The federal government doesn't seem to be able to make up its mind about airlines. The new initiatives are "symptomatic of the [failure] of policy makers to take a long-run view of this industry," says Clifford Winston, a Brookings Institution economist. Fewer than five years ago, Winston notes, the Clinton administration worried that the big airlines were going broke and appointed a commission to figure out how to help them. The commission recommended, Winston said, "a financial advisory board to advise the carriers about how to run their business."
The government is probably experiencing a mood swing now because the booming economy has increased demand for air travel. Learning from their near-death experience in the 1980s, the major carriers have let fares rise rather than add capacity.

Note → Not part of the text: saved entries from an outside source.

(** The rest of a call after [Exist]: create the account, transfer, run. *)
Lemma call_body_eff (st : Prop) caller a input gas value exists_ e :
  ref_ok caller → valid_addr a → (st → steady ∧ ev_readOnly e = true) → (st → value = 0) →
  (exists_ = false → live (db e) a = None) →
  wlp (run! _ <- (if exists_ then sret tt else db_do (CreateAccount a));
       run! _ <- db_do (Transfer (ref_Address caller) a value);
       match precompile a with
       | Some RequiredGas =>
           run! c <- NewContract caller a (Some value) gas;
           run! c <- load_code a c;
           RunPrecompiledContract env a RequiredGas input gas c
       | None =>
           run! code <- db_read (GetCode a);
           match default [] code with
           | [] => sret ([], gas, None)
           | code =>
               run! c <- NewContract caller a (Some value) gas;
               run! codeHash <- db_read (GetCodeHash a);
               run! (ret, err, c) <- run (SetCallCode (Some a) codeHash code c) input false;
               sret (ret, ct_Gas c, err)
           end
       end) (λ _ e', veff st e e') e.
Proof.
  intros Hr Ha Hst Hv Hl. apply wp_bind.
  eapply (wp_mono _ (λ _ e', veff st e e')).
  { destruct exists_; [by apply wp_ret|]. split; [done|]. apply eff_CreateAccount; [done|].
    intros _. by apply Hl. }
  cbv beta. intros _ e1 H1.
  vstep st. intros _ e2 H2.
  destruct (precompile a) as [rg|] eqn:Ep.
  - apply wp_bind. eapply wp_mono; [by apply (NewContract_eff st)|cbv beta]. intros c e3 [K3 H3].
    apply wp_bind. eapply wp_mono; [by apply (load_code_eff st)|cbv beta]. intros c2 e4 [K4 H4].
    eapply wp_mono; [apply (precompiled_eff st); [intros H; by destruct (Hst H)|done|done]|cbv beta].
    intros _ e5 H5. etrans; [exact H1|]. etrans; [exact H2|]. etrans; [exact H3|]. by etrans.
  - vstep st. intros code e3 H3. destruct (default [] code) as [|b code'].
    { apply wp_ret. etrans; [exact H1|]. by etrans. }
    apply wp_bind. eapply wp_mono; [by apply (NewContract_eff st)|cbv beta]. intros c e4 [K4 H4].
    vstep st. intros h e5 H5.
    assert (veff st e e5) as H05 by (etrans; [exact H1|]; etrans; [exact H2|]; etrans; [exact H3|]; by etrans).
    apply wp_bind. eapply wp_mono; [apply (run_veff st); [done|]|cbv beta].
    + destruct H05 as [-> _]. exact Hst.
    + intros [[ret err] c3] e6 H6. apply wp_ret. by etrans.
Qed.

In 1996, after the ValuJet crash, the government was less concerned about the survival of small airlines than it was about the survival of their passengers. Now the Transportation Department frets openly and often about how the crash of ValuJet–which in fact had a poor safety record–scared passengers away from low-cost airlines, hastening their general demise.
But Boyd says the failure rate of start-up airlines may have little to do with large carrier monopolies. Of the 30 new airlines launched prior to 1993, all but five failed, "taking enormous amounts of investors' and consumers' money with them." In nearly every instance, he contends, those failures were due to bad management and shoddy service.
There are several steps that industry analysts agree could improve competition. Some, such as freeing up gates, are already being taken by the airports. At San Francisco International, for example, long-term leases have been replaced by 30-day permits that give the airport the flexibility to shift gates and add new carriers.
"There is no one that is sitting out on the ramp with their engines running and 400 people on board waiting to get into a gate because all of them are tied up with airlines that have long-term exclusive leases," says San Francisco airport spokesman Ron Wilson. "A new airline entering the market in San Francisco has the freedom to come in and apply, and we will give them entry."
United has 40 percent of the operations at San Francisco, but it cannot exclude other carriers by tying up gates. Los Angeles has similar gate flexibility.
Another possibility is getting rid of slot controls altogether, and letting airlines bid against each other for space at the four congested airports. Competitors could enter freely, and landing rights would go to the flights that passengers, rather than Tennessee politicians, demand.
Analysts also commend McCain's move to eliminate the "perimeter rule," which diverts long-distance flights from Washington National to Dulles, and from Love Field to Dallas/Fort Worth. The rule has resulted in reduced competition.
But one of the surest and quickest ways to increase competition is not even being considered: lifting the ban on foreign carriers serving the domestic market and allowing them to carry passengers not just to but between U.S. cities. "It would be a source of instant competition by very powerful entrants," says AEI's Steltzer. Kahn calls it "our main hope" for greater competition.
It is unlikely that a tiny startup like Detroit-based Spirit Airlines will ever pose a serious threat to a big carrier like Northwest. It would be a very different story if a competitive challenge were offered by, say, Lufthansa, Air France, or British Air.
Maintaining the ban appears to reinforce the monopoly power that the government is otherwise trying to dilute. Rather than competing with U.S. carriers, foreign airlines have begun forging marketing alliances with them, sharing seats, routes, and frequent-flier programs.
McCain says he would love to end the U.S. ban on foreign carriers, but only if foreign countries reciprocate. That may never happen. "Powerful political forces prevent it," AEI's Steltzer says. "British Air doesn't have any U.S. senators."